The project, "Neuro-CROWN: Optimized Ultra-Flexible CMOS Electrode Arrays for 3D, Low-Noise Neural Interfaces," is part of NIH's The BRAIN Initiative aimed at revolutionizing our understanding of the human brain. In collaboration with biomedical engineering professor Jonathan Viventi (PI) at Duke University, this project will develop and disseminate high-density, flexible electrode arrays with thousands of low-noise, multiplexed electrodes.

Traditionally, when researchers study brain activity or neurological disorders, they use electrodes that are individually wired to a separate, remote recording device.
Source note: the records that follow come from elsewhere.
(* ===== verification/Data.v ===== *)
(** * Object data on streams and datagrams

    [moq-transport/src/data/]: the headers of unidirectional streams, the
    objects inside them, and datagrams. *)
From Stdlib Require Import NArith Lia Bool.
From stdpp Require Import base list gmap option numbers.
From S2P Require Import Prelude Buffers VarInt Coding.

(** ** [data/object.rs] *)

Module ObjectStatus.
Inductive t := Object | ObjectDoesNotExist | EndOfGroup | EndOfTrack | EndOfSubgroup.

#[export] Instance t_eq_dec : EqDecision t.
Proof. solve_decision. Defined.

Definition decode_status : dec t :=
  let! v := (decode : dec N) in
  match v with
  | 0 => ret Object
  | 1 => ret ObjectDoesNotExist
  | 3 => ret EndOfGroup
  | 4 => ret EndOfTrack
  | 5 => ret EndOfSubgroup
  | _ => raise DecodeErr.InvalidObjectStatus
  end.

Definition encode_status (self : t) : enc unit :=
  match self with
  | Object => encode (0 : N)
  | ObjectDoesNotExist => encode (1 : N)
  | EndOfGroup => encode (3 : N)
  | EndOfTrack => encode (4 : N)
  | EndOfSubgroup => encode (5 : N)
  end.

#[export] Instance Encode_t : Encode t := encode_status.
#[export] Instance Decode_t : Decode t := decode_status.

#[export] Instance RoundTrip_t : RoundTrip t.
Proof. intros [| | | |]; (eapply agrees_bind_last; [apply (round_trip (A:=N))|done]). Qed.

#[export] Instance Streaming_t : Streaming t.
Proof. unfold Streaming, decode, Decode_t, decode_status. stream_tac. Qed.
End ObjectStatus.
Export (hints) ObjectStatus.

Module ObjectHeader.
Record t := mk {
  subscribe_id : N; track_alias : N; group_id : N; object_id : N;
  publisher_priority : byte; object_status : ObjectStatus.t;
}.

Definition decode_header : dec t :=
  let! subscribe_id := decode in
  let! track_alias := decode in
  let! group_id := decode in
  let! object_id := decode in
  let! publisher_priority := decode in
  let! object_status := decode in
  ret (mk subscribe_id track_alias group_id object_id publisher_priority object_status).
(** One turn of the outer loop: decode what is there; [more] is what to do when
    [required] bytes are needed. The cursor works on a copy of the position, so
    the buffer moves only on success. *)
Definition attempt (s : recv_stream) (buffer : list byte)
    (more : N -> outcome SessionError A * t) : outcome SessionError A * t :=
  match d buffer with
  | (Ok msg, rest) => (Ok msg, mk s rest)
  | (Err (DecodeErr.More required), _) => more (lenN buffer + required)
  | (Err err, _) => (Err (SessionErr.Decode err), mk s buffer)
  | (Panic, _) => (Panic, mk s buffer)
  end.

(** The inner loop: read until [required] bytes are there, then start over. *)
Fixpoint fill (s : recv_stream) (buffer : list byte) (required : N) : outcome SessionError A * t :=
  match s with
  | [] =>
      (Err (SessionErr.Decode (DecodeErr.More (required - lenN buffer))), mk s buffer)
  | Fail msg :: _ => (Err (SessionErr.Transport msg), mk s buffer)
  | Data bs :: s =>
      let buffer := buffer ++ bs in
      if required <=? lenN buffer then attempt s buffer (fill s buffer)
      else fill s buffer required
  end.

Definition decode (self : t) : outcome SessionError A * t :=
  attempt (stream self) (buffer self) (fill (stream self) (buffer self)).

End Decode.

Definition read_chunk (max : N) (self : t) : outcome SessionError (option (list byte)) * t :=
  if bool_decide (buffer self = []) then
    let (r, s) := stream_read_chunk max (stream self) in (r, mk s (buffer self))
  else
    let size := N.min max (lenN (buffer self)) in
    (Ok (Some (take (N.to_nat size) (buffer self))),
     mk (stream self) (drop (N.to_nat size) (buffer self))).

Definition done (self : t) : outcome SessionError bool * t :=
  if bool_decide (buffer self = []) then
    match read_buf (stream self) (buffer self) with
    | (Ok b, (s, buffer)) => (Ok (negb b), mk s buffer)
    | (Err e, (s, buffer)) => (Err e, mk s buffer)
    | (Panic, (s, buffer)) => (Panic, mk s buffer)
    end
  else (Ok false, self).

(** Specification: the bytes the reader has still to give. *)
Definition pending (self : t) : list byte := buffer self ++ received_bytes (stream self).

End Reader.

(** How the stream ends once everything was read. *)
Fixpoint stream_end (s : recv_stream) : option String :=
  match s with
  | [] => None
  | Data _ :: s => stream_end s
  | Fail msg :: _ => Some msg
  end.

(** What decoding should give: the decoder run on everything that will ever
    arrive, a shortage there being the end of the stream or its failure. *)
Definition decode_all {A} (d : dec A) (all : list byte) (ending : option String) :
    outcome SessionError A * list byte :=
  match d all, ending with
  | (Ok a, rest), _ => (Ok a, rest)
  | (Err (DecodeErr.More n), _), Some msg => (Err (SessionErr.Transport msg), all)
  | (Err e, _), _ => (Err (SessionErr.Decode e), all)
  | (Panic, _), _ => (Panic, all)
  end.

Section ReaderSpec.
Context {A : Type} (d : dec A) (all : list byte) (Hd : streaming_on d all).

Lemma streaming_prefix_Ok b a r s : b ++ s = all -> d b = (Ok a, r) -> d (b ++ s) = (Ok a, r ++ s).
Proof. intros Hb E. specialize (Hd b s Hb). unfold streaming_at in Hd. rewrite E in Hd. by apply Hd. Qed.

Lemma streaming_prefix_Err b e r s :
  b ++ s = all -> d b = (Err e, r) -> (forall n, e <> DecodeErr.More n) -> fst (d (b ++ s)) = Err e.
Proof.
  intros Hb E He. specialize (Hd b s Hb). unfold streaming_at in Hd. rewrite E in Hd.
  destruct e; try apply Hd. by edestruct He.
Qed.

(** The state in which the inner loop runs: decoding [buffer] needs [required]
    bytes in all. *)
Definition wants (buffer : list byte) (required : N) : Prop :=
  lenN buffer < required /\
  forall s, lenN (buffer ++ s) < required ->
    fst (d (buffer ++ s)) = Err (DecodeErr.More (required - lenN (buffer ++ s))).

Lemma wants_more b n r s :
  b ++ s = all -> d b = (Err (DecodeErr.More n), r) -> wants b (lenN b + n).
Proof.
  intros Hb E. specialize (Hd b s Hb). unfold streaming_at in Hd. rewrite E in Hd.
  destruct Hd as [Hn Hs]. clear s Hb. split; [lia|].
  intros s Hl. rewrite lenN_app in *. rewrite Hs by lia. do 2 f_equal. lia.
Qed.

Lemma decode_all_More input n ending :
  fst (d input) = Err (DecodeErr.More n) ->
  decode_all d input ending =
    (Err match ending with Some msg => SessionErr.Transport msg
         | None => SessionErr.Decode (DecodeErr.More n) end, input).
Proof.
  intros E. unfold decode_all. destruct (d input) as [o r]. simpl in E. subst. by destruct ending.
Qed.

Lemma decode_all_Err input e ending :
  fst (d input) = Err e -> (forall n, e <> DecodeErr.More n) ->
  decode_all d input ending = (Err (SessionErr.Decode e), input).
Proof.
  intros E He. unfold decode_all. destruct (d input) as [o r]. simpl in E. subst.
  destruct e; try (by destruct ending). by edestruct He.
Qed.

(** The result of a run, the bytes left over joined up. *)
Definition joined (r : outcome SessionError A * Reader.t) : outcome SessionError A * list byte :=
  (fst r, Reader.pending (snd r)).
The sheer amount of wiring in a constrained space means that researchers can only use about 100 electrodes, so they're often required to choose between obtaining a high-resolution reading that focuses on a small area of the brain or collecting low-resolution readings over a large area of the brain.

This project will help sidestep this limitation by developing flexible CMOS electrode arrays that require a fraction of the wiring and dramatically increase the number of electrodes available for use. The reduction in wires will enable dramatic increases in the performance of next-generation neural interfaces for research and clinical use, including long-term experiments to study the behavior of freely behaving animals including humans.

While prior electrode arrays were flat, 2D shapes placed over the brain, Fang's team also developed an entirely new strategy to achieve the much-needed 3D interfacing capability.

This new array, dubbed the Neuro-CROWN (CMOS-based, rollable, low-noise neuroelectronics), could house more than 2,000 electrodes spread three-dimensionally and use fewer than 20 external wire connections. The team believes this new technology will enable novel fundamental neuroscience research and next-generation neuroprosthetic systems.

Along with Fang, several postdoctorates and students at Dartmouth will be involved in the project.